*Assigned task*:
In the entries that follow, the line with "match rfind versions read_lsn with" opens the range and the line with "(** An eviction" closes it; repeat that range exactly, both lines included.

-- Opening Marker --

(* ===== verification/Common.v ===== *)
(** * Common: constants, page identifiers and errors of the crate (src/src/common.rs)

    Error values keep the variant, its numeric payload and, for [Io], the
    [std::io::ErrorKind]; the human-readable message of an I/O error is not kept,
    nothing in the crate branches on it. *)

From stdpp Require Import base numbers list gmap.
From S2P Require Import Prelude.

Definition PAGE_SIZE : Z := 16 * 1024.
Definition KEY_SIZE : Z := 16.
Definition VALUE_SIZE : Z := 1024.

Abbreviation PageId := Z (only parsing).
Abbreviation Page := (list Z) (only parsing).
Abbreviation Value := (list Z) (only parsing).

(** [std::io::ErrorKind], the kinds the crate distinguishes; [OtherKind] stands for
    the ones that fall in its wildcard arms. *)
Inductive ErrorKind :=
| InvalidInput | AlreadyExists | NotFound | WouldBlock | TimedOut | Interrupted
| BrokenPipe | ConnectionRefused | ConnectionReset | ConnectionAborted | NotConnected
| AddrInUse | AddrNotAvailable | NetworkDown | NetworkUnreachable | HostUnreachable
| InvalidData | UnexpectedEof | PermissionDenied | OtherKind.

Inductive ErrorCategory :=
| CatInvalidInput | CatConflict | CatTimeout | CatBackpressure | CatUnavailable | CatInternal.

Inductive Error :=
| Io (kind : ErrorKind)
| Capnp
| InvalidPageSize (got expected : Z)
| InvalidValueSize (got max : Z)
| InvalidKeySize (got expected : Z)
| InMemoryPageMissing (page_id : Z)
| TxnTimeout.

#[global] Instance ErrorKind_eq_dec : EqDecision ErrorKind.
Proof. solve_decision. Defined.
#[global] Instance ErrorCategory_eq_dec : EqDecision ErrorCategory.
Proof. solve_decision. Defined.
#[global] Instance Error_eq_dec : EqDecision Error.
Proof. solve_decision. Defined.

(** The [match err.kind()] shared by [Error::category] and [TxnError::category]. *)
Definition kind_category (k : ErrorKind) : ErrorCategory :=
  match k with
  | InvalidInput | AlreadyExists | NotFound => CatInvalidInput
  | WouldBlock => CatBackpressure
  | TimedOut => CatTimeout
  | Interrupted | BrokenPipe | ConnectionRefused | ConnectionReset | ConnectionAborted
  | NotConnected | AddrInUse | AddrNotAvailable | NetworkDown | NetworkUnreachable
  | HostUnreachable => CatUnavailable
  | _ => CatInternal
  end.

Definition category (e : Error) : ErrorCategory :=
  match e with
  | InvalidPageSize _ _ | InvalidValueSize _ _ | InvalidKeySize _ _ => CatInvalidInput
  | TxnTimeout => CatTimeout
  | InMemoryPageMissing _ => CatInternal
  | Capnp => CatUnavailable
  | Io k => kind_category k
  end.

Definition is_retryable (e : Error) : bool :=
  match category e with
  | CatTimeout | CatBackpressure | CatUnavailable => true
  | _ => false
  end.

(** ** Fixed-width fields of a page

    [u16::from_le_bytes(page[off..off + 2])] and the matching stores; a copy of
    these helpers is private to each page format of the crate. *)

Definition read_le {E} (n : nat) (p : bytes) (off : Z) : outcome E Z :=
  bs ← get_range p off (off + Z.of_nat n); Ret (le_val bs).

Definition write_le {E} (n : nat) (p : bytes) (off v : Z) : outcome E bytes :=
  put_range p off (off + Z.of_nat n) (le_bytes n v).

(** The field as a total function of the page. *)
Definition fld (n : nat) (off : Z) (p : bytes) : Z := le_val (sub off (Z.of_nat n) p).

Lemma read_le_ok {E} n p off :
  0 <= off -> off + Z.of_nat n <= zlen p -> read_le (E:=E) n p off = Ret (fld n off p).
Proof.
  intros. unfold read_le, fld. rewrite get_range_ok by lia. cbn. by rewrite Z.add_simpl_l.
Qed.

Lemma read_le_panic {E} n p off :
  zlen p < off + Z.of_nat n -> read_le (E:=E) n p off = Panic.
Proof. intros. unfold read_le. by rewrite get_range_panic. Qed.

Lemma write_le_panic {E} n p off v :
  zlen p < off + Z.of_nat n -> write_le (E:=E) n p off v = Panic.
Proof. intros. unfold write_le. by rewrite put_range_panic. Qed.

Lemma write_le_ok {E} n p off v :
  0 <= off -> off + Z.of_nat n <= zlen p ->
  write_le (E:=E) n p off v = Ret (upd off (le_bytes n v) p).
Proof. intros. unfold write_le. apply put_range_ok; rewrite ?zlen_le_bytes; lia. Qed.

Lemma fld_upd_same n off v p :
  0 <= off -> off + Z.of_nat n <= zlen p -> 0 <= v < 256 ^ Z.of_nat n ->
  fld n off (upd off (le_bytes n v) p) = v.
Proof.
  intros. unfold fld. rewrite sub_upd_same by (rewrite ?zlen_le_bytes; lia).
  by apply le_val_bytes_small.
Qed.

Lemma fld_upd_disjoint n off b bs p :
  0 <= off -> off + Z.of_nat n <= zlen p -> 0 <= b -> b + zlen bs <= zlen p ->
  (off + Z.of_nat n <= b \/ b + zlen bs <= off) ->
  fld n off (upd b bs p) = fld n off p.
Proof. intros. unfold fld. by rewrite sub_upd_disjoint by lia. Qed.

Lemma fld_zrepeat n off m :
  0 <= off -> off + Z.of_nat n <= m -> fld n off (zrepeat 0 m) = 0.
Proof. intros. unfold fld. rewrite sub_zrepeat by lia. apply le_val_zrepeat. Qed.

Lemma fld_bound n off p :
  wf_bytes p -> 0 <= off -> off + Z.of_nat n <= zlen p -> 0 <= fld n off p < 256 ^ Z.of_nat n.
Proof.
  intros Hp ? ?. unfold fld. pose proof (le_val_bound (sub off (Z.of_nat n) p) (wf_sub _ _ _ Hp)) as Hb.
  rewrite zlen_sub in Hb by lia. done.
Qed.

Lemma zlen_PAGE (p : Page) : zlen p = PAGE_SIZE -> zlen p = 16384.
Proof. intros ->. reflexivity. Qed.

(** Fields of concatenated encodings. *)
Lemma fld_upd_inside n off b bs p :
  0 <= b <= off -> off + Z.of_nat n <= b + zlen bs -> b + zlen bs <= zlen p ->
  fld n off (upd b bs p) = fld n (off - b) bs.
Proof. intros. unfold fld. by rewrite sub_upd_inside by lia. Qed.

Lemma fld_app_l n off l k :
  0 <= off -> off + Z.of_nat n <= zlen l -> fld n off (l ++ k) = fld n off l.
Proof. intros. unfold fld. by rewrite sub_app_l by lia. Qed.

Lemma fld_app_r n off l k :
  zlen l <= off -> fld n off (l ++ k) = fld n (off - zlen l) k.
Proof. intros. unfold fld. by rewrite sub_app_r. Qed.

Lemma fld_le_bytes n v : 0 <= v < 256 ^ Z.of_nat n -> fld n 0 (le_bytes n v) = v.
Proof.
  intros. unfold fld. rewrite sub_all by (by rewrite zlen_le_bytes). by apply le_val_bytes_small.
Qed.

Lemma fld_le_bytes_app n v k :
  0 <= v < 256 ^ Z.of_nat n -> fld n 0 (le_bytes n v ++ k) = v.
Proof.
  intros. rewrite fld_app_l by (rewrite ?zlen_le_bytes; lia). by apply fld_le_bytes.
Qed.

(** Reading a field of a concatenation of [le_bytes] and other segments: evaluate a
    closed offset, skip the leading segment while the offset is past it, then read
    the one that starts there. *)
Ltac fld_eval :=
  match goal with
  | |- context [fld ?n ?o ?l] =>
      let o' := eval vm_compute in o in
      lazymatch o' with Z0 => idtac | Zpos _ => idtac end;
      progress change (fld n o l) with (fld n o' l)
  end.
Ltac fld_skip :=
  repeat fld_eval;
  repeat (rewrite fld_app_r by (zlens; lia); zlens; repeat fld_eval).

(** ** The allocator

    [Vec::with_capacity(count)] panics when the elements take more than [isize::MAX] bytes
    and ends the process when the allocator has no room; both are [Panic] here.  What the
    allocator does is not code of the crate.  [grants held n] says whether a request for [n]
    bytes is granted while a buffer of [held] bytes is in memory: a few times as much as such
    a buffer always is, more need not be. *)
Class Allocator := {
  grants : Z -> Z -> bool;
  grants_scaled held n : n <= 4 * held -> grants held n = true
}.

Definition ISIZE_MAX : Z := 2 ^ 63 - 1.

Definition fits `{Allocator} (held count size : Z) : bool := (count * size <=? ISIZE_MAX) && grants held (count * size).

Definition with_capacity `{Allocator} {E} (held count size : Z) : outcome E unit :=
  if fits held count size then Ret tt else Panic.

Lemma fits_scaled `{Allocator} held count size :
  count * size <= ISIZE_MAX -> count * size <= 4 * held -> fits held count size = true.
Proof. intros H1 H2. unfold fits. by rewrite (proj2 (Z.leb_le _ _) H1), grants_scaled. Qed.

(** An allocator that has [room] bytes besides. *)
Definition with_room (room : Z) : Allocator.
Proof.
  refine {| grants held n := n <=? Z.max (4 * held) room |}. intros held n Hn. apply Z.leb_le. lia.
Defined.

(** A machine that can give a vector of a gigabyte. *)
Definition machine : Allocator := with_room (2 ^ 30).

-- Closing Marker --
-- Opening Marker --

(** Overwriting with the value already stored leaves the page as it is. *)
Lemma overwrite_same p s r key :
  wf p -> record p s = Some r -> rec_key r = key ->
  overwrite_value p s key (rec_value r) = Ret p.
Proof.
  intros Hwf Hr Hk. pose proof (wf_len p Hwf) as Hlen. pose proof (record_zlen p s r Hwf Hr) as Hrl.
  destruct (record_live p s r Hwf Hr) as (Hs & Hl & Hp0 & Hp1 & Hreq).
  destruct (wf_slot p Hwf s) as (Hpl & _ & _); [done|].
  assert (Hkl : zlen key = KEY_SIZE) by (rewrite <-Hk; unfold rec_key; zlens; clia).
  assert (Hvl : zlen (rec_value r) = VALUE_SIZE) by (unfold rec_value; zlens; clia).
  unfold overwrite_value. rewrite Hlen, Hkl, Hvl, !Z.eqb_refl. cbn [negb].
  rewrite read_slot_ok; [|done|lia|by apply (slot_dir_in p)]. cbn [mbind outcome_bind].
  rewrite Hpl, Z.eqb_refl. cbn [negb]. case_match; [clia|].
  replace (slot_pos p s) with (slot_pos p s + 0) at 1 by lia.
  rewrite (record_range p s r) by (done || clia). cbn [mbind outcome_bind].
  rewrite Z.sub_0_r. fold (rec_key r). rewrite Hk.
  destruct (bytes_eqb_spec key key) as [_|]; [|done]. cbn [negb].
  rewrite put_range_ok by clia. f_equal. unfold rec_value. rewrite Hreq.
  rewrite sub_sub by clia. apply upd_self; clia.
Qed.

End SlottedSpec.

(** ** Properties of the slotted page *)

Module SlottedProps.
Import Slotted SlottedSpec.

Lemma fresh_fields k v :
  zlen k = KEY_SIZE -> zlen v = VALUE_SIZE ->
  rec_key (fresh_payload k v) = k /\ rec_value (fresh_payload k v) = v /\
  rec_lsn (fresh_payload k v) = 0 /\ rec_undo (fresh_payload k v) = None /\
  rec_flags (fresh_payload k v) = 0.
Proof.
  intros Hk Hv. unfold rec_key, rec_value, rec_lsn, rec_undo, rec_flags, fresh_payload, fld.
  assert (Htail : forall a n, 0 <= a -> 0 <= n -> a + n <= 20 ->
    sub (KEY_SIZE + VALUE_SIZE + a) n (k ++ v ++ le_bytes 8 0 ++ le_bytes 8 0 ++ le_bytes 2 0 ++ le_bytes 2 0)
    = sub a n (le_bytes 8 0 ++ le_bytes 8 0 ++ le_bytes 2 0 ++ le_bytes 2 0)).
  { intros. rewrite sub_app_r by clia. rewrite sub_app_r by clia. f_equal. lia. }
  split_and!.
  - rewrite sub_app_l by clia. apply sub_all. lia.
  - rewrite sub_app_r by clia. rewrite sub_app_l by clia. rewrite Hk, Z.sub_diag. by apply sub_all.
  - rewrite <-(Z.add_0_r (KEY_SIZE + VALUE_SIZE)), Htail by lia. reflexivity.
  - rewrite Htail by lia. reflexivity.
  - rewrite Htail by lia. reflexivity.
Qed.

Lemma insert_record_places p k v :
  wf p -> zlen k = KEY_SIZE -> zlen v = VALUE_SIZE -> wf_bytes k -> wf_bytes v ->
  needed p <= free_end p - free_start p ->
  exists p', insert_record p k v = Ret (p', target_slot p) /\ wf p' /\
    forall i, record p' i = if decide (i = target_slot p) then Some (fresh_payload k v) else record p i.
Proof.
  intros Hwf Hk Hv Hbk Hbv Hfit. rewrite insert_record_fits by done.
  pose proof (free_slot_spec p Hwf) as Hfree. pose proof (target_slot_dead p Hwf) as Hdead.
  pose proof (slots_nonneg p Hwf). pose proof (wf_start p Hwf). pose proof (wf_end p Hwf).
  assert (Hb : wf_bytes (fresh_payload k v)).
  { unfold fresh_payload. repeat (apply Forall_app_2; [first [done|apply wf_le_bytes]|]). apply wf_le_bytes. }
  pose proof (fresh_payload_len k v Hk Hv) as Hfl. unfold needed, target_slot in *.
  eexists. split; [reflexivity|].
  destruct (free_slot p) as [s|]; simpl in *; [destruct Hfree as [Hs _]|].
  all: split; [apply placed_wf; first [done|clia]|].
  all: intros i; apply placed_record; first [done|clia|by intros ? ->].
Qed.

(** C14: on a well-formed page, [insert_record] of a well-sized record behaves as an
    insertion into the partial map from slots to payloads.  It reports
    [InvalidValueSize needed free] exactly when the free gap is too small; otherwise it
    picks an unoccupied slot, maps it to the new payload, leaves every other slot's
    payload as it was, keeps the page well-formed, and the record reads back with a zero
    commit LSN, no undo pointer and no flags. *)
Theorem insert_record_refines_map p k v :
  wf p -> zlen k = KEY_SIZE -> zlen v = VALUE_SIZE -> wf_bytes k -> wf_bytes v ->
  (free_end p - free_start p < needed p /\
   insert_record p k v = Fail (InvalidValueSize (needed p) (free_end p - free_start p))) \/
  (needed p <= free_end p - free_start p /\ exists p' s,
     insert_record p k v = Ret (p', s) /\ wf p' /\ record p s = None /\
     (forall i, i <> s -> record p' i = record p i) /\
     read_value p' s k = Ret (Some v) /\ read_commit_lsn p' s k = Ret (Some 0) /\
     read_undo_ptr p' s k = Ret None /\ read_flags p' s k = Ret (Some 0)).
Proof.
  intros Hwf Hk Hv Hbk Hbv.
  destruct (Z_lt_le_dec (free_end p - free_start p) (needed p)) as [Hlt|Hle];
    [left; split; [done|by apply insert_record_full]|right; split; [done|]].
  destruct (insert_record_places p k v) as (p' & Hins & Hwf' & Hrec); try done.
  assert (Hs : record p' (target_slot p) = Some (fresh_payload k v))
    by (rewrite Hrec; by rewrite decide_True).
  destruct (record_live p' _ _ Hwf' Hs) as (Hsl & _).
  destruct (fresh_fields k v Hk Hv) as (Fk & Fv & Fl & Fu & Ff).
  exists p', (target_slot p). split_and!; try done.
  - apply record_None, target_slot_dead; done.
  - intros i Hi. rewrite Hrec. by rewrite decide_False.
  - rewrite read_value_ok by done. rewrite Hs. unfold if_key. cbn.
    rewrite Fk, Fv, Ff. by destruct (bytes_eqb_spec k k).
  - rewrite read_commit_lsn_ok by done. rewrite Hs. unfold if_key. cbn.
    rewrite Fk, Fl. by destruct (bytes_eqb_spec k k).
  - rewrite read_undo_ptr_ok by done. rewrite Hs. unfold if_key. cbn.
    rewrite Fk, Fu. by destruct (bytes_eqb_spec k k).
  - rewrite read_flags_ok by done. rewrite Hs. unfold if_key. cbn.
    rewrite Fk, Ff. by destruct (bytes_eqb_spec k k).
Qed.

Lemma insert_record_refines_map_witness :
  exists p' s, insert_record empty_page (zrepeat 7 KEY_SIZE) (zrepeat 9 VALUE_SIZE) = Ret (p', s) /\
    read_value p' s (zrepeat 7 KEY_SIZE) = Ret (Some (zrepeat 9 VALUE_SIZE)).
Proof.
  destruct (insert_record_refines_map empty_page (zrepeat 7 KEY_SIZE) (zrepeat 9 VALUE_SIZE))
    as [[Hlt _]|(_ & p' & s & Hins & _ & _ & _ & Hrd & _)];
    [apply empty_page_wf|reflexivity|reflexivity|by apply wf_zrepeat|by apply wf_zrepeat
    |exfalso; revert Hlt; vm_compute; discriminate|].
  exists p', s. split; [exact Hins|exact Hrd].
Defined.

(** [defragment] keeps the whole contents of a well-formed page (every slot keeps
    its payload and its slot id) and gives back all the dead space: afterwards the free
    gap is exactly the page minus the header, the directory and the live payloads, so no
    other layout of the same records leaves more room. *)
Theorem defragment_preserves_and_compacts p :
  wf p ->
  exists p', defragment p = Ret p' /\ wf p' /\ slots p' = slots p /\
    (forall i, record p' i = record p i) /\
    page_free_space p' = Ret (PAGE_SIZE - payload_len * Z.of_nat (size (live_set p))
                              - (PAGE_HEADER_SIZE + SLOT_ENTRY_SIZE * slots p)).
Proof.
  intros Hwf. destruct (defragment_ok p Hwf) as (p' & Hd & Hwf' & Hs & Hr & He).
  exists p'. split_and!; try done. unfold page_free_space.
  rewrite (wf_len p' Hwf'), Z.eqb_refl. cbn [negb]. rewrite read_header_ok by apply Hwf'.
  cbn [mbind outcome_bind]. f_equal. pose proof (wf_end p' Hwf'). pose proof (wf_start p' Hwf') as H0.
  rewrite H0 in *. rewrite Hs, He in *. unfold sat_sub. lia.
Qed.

-- Closing Marker --
-- Opening Marker --

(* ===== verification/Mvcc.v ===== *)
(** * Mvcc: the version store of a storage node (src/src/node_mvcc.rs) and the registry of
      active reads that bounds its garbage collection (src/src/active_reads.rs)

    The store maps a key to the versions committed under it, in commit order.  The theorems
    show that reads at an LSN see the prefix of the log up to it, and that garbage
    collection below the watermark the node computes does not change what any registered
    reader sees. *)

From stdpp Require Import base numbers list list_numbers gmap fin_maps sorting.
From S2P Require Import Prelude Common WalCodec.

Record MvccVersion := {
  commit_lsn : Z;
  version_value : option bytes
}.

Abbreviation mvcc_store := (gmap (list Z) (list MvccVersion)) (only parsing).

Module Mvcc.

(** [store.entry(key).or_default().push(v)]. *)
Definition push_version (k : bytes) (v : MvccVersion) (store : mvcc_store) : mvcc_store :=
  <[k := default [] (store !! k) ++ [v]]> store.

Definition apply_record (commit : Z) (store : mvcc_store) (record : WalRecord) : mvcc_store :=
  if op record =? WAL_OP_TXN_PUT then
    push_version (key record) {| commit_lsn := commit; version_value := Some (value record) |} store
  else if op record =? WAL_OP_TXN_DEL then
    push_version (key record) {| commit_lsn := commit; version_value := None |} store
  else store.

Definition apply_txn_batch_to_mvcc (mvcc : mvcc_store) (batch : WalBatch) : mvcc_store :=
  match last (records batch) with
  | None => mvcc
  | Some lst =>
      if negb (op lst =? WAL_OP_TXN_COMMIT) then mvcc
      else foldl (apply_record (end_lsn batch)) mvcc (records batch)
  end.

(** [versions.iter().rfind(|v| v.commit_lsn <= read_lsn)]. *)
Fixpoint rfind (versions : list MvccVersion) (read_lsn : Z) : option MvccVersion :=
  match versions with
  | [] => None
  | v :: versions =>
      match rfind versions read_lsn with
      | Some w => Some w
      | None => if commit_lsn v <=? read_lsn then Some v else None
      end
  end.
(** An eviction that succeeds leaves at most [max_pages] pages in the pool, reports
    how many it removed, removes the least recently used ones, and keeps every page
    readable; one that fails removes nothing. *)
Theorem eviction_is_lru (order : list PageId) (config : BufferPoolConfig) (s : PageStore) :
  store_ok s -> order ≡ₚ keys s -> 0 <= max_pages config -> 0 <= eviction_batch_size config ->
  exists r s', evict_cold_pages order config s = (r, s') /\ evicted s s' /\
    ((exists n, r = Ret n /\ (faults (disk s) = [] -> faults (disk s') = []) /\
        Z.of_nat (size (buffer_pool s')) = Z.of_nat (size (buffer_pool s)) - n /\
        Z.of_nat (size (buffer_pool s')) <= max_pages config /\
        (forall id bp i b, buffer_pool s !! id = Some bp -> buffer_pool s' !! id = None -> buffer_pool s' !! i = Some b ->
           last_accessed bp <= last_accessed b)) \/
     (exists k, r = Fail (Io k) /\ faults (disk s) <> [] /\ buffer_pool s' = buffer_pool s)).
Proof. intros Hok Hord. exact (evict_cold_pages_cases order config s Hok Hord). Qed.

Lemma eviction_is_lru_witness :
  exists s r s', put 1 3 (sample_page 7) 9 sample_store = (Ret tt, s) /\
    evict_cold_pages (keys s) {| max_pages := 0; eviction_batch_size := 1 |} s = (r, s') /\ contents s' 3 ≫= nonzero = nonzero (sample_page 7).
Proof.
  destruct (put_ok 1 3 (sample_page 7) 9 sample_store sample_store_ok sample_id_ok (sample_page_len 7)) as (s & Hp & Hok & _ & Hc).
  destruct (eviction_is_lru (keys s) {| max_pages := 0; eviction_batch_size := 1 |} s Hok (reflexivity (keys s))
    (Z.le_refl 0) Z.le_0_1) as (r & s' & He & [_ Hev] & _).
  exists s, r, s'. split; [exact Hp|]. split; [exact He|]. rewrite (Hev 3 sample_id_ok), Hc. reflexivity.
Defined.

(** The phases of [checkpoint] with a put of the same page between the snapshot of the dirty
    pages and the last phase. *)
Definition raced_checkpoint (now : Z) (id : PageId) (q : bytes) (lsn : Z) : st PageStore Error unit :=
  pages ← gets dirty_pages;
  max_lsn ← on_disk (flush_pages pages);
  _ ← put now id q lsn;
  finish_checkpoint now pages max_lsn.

-- Closing Marker --

*Output of the exercise*:
      match rfind versions read_lsn with
      | Some w => Some w
      | None => if commit_lsn v <=? read_lsn then Some v else None
      end
  end.
(** An eviction that succeeds leaves at most [max_pages] pages in the pool, reports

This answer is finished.